Spicker, Gideon 

Geburtsdatum/-ort: 25.01.1840;  Reichenau
Sterbedatum/-ort: 18.07.1912; Münster in Westfalen, beigesetzt auf der Reichenau
Beruf/Funktion:
  • Philosoph
Kurzbiografie: 1846-1857 Volksschule; danach Mithilfe in der elterlichen Landwirtschaft
1857-1861 Privatunterricht; Gymnasien Konstanz (1858-1859) und Maria Einsiedeln (1860-1861)
1861-1864 Kapuziner (Frater German) Luzern mit Profess; Studium der Philosophie und Theologie in Freiburg im Br. und Solothurn (1862-1864); Verabschiedung aus dem Orden (1864)
1865-1869 Studium der Theologie und Philosophie in München mit Promotion (Dr. phil.) bei Carl von Prantl (27. 7. 1868)
1869-1875 Privatdozent Freiburg i. Br. mit Habilitation bei Jakob Sengler (17. 7. 1870)

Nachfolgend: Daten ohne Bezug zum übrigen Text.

(* ===== verification/Overrides.v ===== *)
(** Per-repository overrides of a feature's settings
    (internal/app/regixtry/repository_overrides.go): what an override may say, how
    it is laid over the global settings, and the four handlers that read, set and
    clear one. *)
From S2P Require Import Prelude GoStrings Errors Repository Digest GoNumbers Manifest Auth Access RegPorts.
From S2P Require Import RegService Signing PolicyPorts PolicyStore PullGate.

(** * Definitions *)

(** ** Paths *)

(** [filepath.IsAbs] and [filepath.Clean] on Unix; the segments kept so far are
    in reverse order. *)
Definition filepath_IsAbs (p : string) : bool := has_prefix "/" p.
Definition clean_segment (rooted : bool) (acc : list string) (segment : string) : list string :=
  if String.eqb segment "" || String.eqb segment "." then acc
  else if String.eqb segment ".."
  then match acc with
       | [] => if rooted then [] else [".."]
       | s :: acc' => if String.eqb s ".." then ".." :: acc else acc'
       end
  else segment :: acc.
Definition filepath_Clean (p : string) : string :=
  let rooted := filepath_IsAbs p in
  let body := join "/" (reverse (foldl (clean_segment rooted) [] (split "/" p))) in
  if rooted then String "/" body else if String.eqb body "" then "." else body.

(** A value that is stored becomes an argument of a scanner's command line. *)
Definition normalizeOverridePath (label raw : string) : res string :=
  let trimmed := trim_space raw in
  if String.eqb trimmed "" then Ok ""
  else if has_prefix "-" trimmed
  then Err (RegError CodeValidation [Lit label; Lit " must not begin with "; Quoted "-"])
  else if negb (filepath_IsAbs trimmed)
  then Err (NewValidationError (String.append label " must be an absolute path"))
  else Ok (filepath_Clean trimmed).

(** ** Payloads *)

Definition maxSigningPolicyTrustedKeys : nat := 16.

Section Normalize.
Context `{UnicodeTables, KeyCrypto, Regexps, OverrideCodec}.

Definition strictDecodeOverride {T} (decoded : T + string) : res T :=
  match decoded with
  | inl o => Ok o
  | inr e => Err (NewValidationError (String.append "override payload is invalid: " e))
  end.

Definition normalizeTrivyOverride (raw : string) : res string :=
  let? override := strictDecodeOverride (strict_trivy_override raw) in
  let? ignoreFilePath := normalizeOverridePath "ignore_file_path" (to_IgnoreFilePath override) in
  let? ignorePolicyPath := normalizeOverridePath "ignore_policy_path" (to_IgnorePolicyPath override) in
  Ok (marshal_trivy_override (mkTrivyOverride (to_Enabled override) ignoreFilePath ignorePolicyPath)).

Definition normalizeGitleaksOverride (raw : string) : res string :=
  let? override := strictDecodeOverride (strict_gitleaks_override raw) in
  let? configPath := normalizeOverridePath "config_path" (go_ConfigPath override) in
  Ok (marshal_gitleaks_override (mkGitleaksOverride (go_Enabled override) configPath)).

(** [field] of the entry at [index], with what is wrong with it. *)
Definition entry_error (list_name : string) (index : nat) (what : string) : error :=
  RegError CodeValidation [Lit list_name; Lit "["; Lit (itoa index); Lit "]"; Lit what].
Definition is_panic (e : error) : bool :=
  match e with OtherError m => String.eqb m "runtime error: slice bounds out of range" | _ => false end.

Fixpoint normalize_keys (index : nat) (keys : list string) : res (list string) :=
  match keys with
  | [] => Ok []
  | key :: keys' =>
      match NormalizePublicKeyPEM key with
      | Err e =>
          if is_panic e then Err e
          else Err (entry_error "trusted_public_keys" index (String.append " is invalid: " (error_string e)))
      | Ok normalized => let? rest := normalize_keys (S index) keys' in Ok (normalized :: rest)
      end
  end.
Fixpoint check_identities (index : nat) (identities : list TrustedIdentity) : res unit :=
  match identities with
  | [] => Ok tt
  | identity :: identities' =>
      match regexp_Compile (ti_Regexp identity) with
      | None => Err (entry_error "trusted_identities" index
                       (String.append ".certificate_identity_regexp is invalid: " (regexp_message (ti_Regexp identity))))
      | Some _ =>
          if String.eqb (trim_space (ti_Issuer identity)) ""
          then Err (entry_error "trusted_identities" index ".certificate_oidc_issuer is required")
          else check_identities (S index) identities'
      end
  end.
Definition too_many (list_name : string) : error :=
  RegError CodeValidation [Lit list_name; Lit " must contain at most "; Lit (itoa maxSigningPolicyTrustedKeys); Lit " entries"].

Definition normalizeSigningOverride (raw : string) : res string :=
  let? override := strictDecodeOverride (strict_signing_override raw) in
  if (maxSigningPolicyTrustedKeys <? length (so_TrustedPublicKeys override))%nat
  then Err (too_many "trusted_public_keys") else
  let? normalizedKeys := normalize_keys 0 (so_TrustedPublicKeys override) in
  if (maxSigningPolicyTrustedKeys <? length (so_TrustedIdentities override))%nat
  then Err (too_many "trusted_identities") else
  do? check_identities 0 (so_TrustedIdentities override) in
  if so_Enabled override && (length normalizedKeys =? 0)%nat && (length (so_TrustedIdentities override) =? 0)%nat
  then Err (NewValidationError "enabled requires at least one usable entry in trusted_public_keys or trusted_identities")
  else if negb (ValidUnsignedSelfRead (so_UnsignedSelfRead override))
  then Err (RegError CodeValidation [Lit "unsigned_self_read "; Quoted (so_UnsignedSelfRead override); Lit " is invalid"])
  else Ok (marshal_signing_override (mkSigningOverride (so_Enabled override) normalizedKeys
             (so_TrustedIdentities override) (so_UnsignedSelfRead override))).

(** ** Laying an override over the settings *)

Definition applyTrivyOverride (raw : string) (s : ScanSettings) : res ScanSettings :=
  match unmarshal_trivy_override raw with
  | None => Err (NewValidationError "stored trivy override is unreadable")
  | Some o =>
      Ok (mkScanSettings (to_Enabled o) (ss_ScheduleEnabled s) (ss_Interval s) (ss_Timeout s) (ss_ServiceURL s)
            (ss_RegistryReachableURL s) (ss_AuthToken s) (ss_TLSCACertPath s) (ss_TLSInsecureSkipVerify s) (ss_CacheDir s)
            (ss_BinaryPath s) (ss_LegacyCacheDir s) (ss_LegacyBinaryPath s) (ss_MaxConcurrency s) (ss_UpdatedAt s)
            (to_IgnoreFilePath o) (to_IgnorePolicyPath o) (ss_ConfigPath s))
  end.
Definition applyGitleaksOverride (raw : string) (s : ScanSettings) : res ScanSettings :=
  match unmarshal_gitleaks_override raw with
  | None => Err (NewValidationError "stored gitleaks override is unreadable")
  | Some o =>
      Ok (mkScanSettings (go_Enabled o) (ss_ScheduleEnabled s) (ss_Interval s) (ss_Timeout s) (ss_ServiceURL s)
            (ss_RegistryReachableURL s) (ss_AuthToken s) (ss_TLSCACertPath s) (ss_TLSInsecureSkipVerify s) (ss_CacheDir s)
            (ss_BinaryPath s) (ss_LegacyCacheDir s) (ss_LegacyBinaryPath s) (ss_MaxConcurrency s) (ss_UpdatedAt s)
            (ss_IgnoreFilePath s) (ss_IgnorePolicyPath s) (go_ConfigPath o))
  end.

(** The codec of a feature: how an inbound payload becomes the stored one, and
    how a stored one changes scan settings (signing's changes its own policy). *)
Record repositoryOverrideCodec := mkCodec {
  Normalize : string → res string;
  Apply : option (string → ScanSettings → res ScanSettings);
}.
Definition repositoryOverrideCodecs (feature : string) : option repositoryOverrideCodec :=
  if String.eqb feature trivyFeatureName then Some (mkCodec normalizeTrivyOverride (Some applyTrivyOverride))
  else if String.eqb feature gitleaksFeatureName then Some (mkCodec normalizeGitleaksOverride (Some applyGitleaksOverride))
  else if String.eqb feature signingFeatureName then Some (mkCodec normalizeSigningOverride None)
  else None.
End Normalize.

(** ** Handlers *)

Section Handlers.
Context {W : Type} `{UnicodeTables, KeyCrypto, Regexps, OverrideCodec}.
Context `{!PolicyStore W}.
Variable (svc : RegConfig).
Notation tenant := (tenant svc).

Definition applyRepositoryOverride (t repository feature : string) (settings : ScanSettings) : M W ScanSettings :=
  resolveRepositoryOverride t repository feature settings (codec ← repositoryOverrideCodecs feature; Apply codec).

Definition known_feature (feature : string) : res repositoryOverrideCodec :=
  match repositoryOverrideCodecs feature with
  | Some codec => Ok codec
  | None => Err (NewNotFoundError "feature" feature)
  end.

Definition GetRepositoryOverride (repository feature : string) : M W RepositoryFeatureOverride :=
  let! ref := slift (parseRepository repository) in
  do! slift (known_feature feature) in
  let! overrides := ListRepositoryFeatureOverrides tenant feature in
  match List.find (λ o, String.eqb (fo_Repository o) (ref_Name ref)) overrides with
  | Some o => sret o
  | None => sthrow (no_override (ref_Name ref) feature)
  end.

Definition ListRepositoryOverrides (feature : string) : M W (list RepositoryFeatureOverride) :=
  do! slift (known_feature feature) in
  ListRepositoryFeatureOverrides tenant feature.

Definition SetRepositoryOverride (repository feature raw : string) : M W RepositoryFeatureOverride :=
  let! ref := slift (parseRepository repository) in
  let! codec := slift (known_feature feature) in
  let! normalized := slift (Normalize codec raw) in
  do! UpsertRepositoryFeatureOverride tenant (ref_Name ref) feature normalized in
  GetRepositoryOverride (ref_Name ref) feature.

Definition ClearRepositoryOverride (repository feature : string) : M W unit :=
  let! ref := slift (parseRepository repository) in
  do! slift (known_feature feature) in
  DeleteRepositoryFeatureOverride tenant (ref_Name ref) feature.
End Handlers.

1875 außerordentlicher Prof. der Philosophie in Freiburg
1876-1912 ordentlicher Professor der Philosophie in Münster
Weitere Angaben zur Person: Religion: rk.
Auszeichnungen: Preußischer Roter-Adler-Orden 4. Klasse (1889); Geheimer Regierungsrat (1898); Preußischer Roter Adler-Orden 3. Klasse (1905)

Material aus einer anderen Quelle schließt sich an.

(* ===== verification/Features.v ===== *)
(** The built-in features (internal/app/regixtry/feature_registry.go,
    feature_runtime.go): what the registry shows of each, how one is configured,
    switched on and off, and the life of the binary behind it. *)
From S2P Require Import Prelude GoStrings Errors Repository Digest GoNumbers Manifest Scope Auth Access.
From S2P Require Import RegPorts RegService Signing PolicyPorts PolicyStore PullGate Overrides Scans.

(** * Definitions *)

Definition in_quotes (s : string) : string := String dquote (String.append s (String dquote "")).

Record featureDescriptor := mkDescriptorOf { fd_name : string; fd_kind : string; fd_managedRuntime : bool }.
Definition builtInFeatures : list featureDescriptor :=
  [mkDescriptorOf trivyFeatureName FeatureKindBuiltin true;
   mkDescriptorOf gitleaksFeatureName FeatureKindBuiltin true;
   mkDescriptorOf signingFeatureName FeatureKindBuiltin false].
Definition lookupFeature (name : string) : res featureDescriptor :=
  let trimmed := trim_space name in
  match List.find (λ f, String.eqb (fd_name f) trimmed) builtInFeatures with
  | Some f => Ok f
  | None => Err (NewValidationError (String.append "unsupported feature " (in_quotes trimmed)))
  end.

(** ** What is shown *)

Definition featureRuntimeValueOrUnknown (value : string) : string :=
  if String.eqb (trim_space value) "" then "unknown" else trim_space value.
Definition fmt_t (b : bool) : string := if b then "true" else "false".

Definition no_runtime : FeatureRuntime := mkFeatureRuntime "" "" "" "" "" "" "" false "" "" None None None "".

Definition featureDetailsFromSettings (feature : featureDescriptor) (settings : ScanSettings) (configured : bool)
    : FeatureDetails :=
  mkFeatureDetails (fd_name feature) (fd_kind feature) (ss_Enabled settings) configured (ss_ScheduleEnabled settings)
    (ss_Interval settings) (ss_Timeout settings) "" (ss_RegistryReachableURL settings) "" "" false "" ""
    (ss_MaxConcurrency settings) no_runtime.
Definition with_projection (d : FeatureDetails) (runtime : FeatureRuntime) : FeatureDetails :=
  mkFeatureDetails (fl_Name d) (fl_Kind d) (fl_Enabled d) (fl_Configured d) (fl_ScheduleEnabled d) (fl_Interval d)
    (fl_Timeout d) (fl_ServiceURL d) (fl_RegistryReachableURL d) (fl_AuthToken d) (fl_TLSCACertPath d)
    (fl_TLSInsecureSkipVerify d) (fl_CacheDir d) (fl_BinaryPath d) (fl_MaxConcurrency d) runtime.
Definition featureSummaryFromDetails (details : FeatureDetails) (runtime : FeatureRuntime) : FeatureSummary :=
  mkFeatureSummary (fl_Name details) (fl_Kind details) (fl_Enabled details) (fl_Configured details)
    (trim_space (ft_Version runtime)) (featureRuntimeValueOrUnknown (ft_LatestVersion runtime))
    (featureRuntimeValueOrUnknown (ft_UpdateStatus runtime)).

Verheiratet: Unverheiratet
Eltern: Vater: Johann Baptist (1811-1868), Landwirt und Rebmann
Mutter: Creszentia, geb. Sauter (1812-1876)
Geschwister: 4:
Emil (1842-1926)
Kilian (geb. 1848)
Linius (1850-1857)
Leo (geb. 1852)
weitere Geschwister früh verstorben
GND-ID: GND/117493295

Biografie: Clemens Siebler (Autor)
Aus: Badische Biographien NF 5 (2005), 263-265

Zwei Veröffentlichungen Spickers geben einen detaillierten Einblick in sein Leben und Schaffen: die Autobiographie „Vom Kloster ins akademische Lehramt“ (1908) und das Spätwerk „Am Wendepunkt der christlichen Weltperiode“ (1910), in welchem er einem philosophischen Bekenntnis gleich die Summe seines Denkens zog. Wegen der inneren Zusammenhänge sollten die beiden Bücher ursprünglich gemeinsam erscheinen. Der auf der Insel Reichenau geborene Spicker war gleichermaßen durch die reiche Geschichte des heimatlichen Raumes und die religiösen Erlebnisse seiner Jugendjahre geprägt. Von einem starken Wissensdurst getrieben hatte er nur den einen Wunsch, etwas anderes als „Winzer und Ökonom“ zu werden. Als er bereits dem Schulalter entwachsen war, trat er 18jährig, durch Privatunterricht nur unzulänglich vorbereitet, als Hospitant in die „Oberquarta“ (5. Klasse) des Konstanzer Lyzeums (heute Heinrich-Suso-Gymnasium) ein. Da er aber den schulischen Anforderungen nicht zu genügen vermochte, wechselte er 1860 auf das Gymnasium der Benediktiner in Einsiedeln über. In der Absicht, Ordenspriester zu werden, traf er im Angesicht dieser mit großem Vermögen ausgestatteten Abtei seine Entscheidung zugunsten eines Lebens in Armut und trat 1861 bei den Kapuzinern auf dem Weselim in Luzern ein. Doch die von ihm erwartete Übung in der Tugend „des Gehorsams und der Subordination“ war nur schwerlich mit seiner unstillbaren Wissbegierde und Leseleidenschaft in Einklang zu bringen. Auch konnte er sich mit den dem Studiengang zugrunde gelegten Unterrichtsmethoden und Lernzielen nur wenig anfreunden, und mehr und mehr tat sich bei ihm eine unüberbrückbare Kluft zwischen der kirchlichen Lehre und der menschlichen Vernunft und Erfahrung auf. Daher wurde er 1864 von den Gelübden entbunden und aus dem Kloster verabschiedet.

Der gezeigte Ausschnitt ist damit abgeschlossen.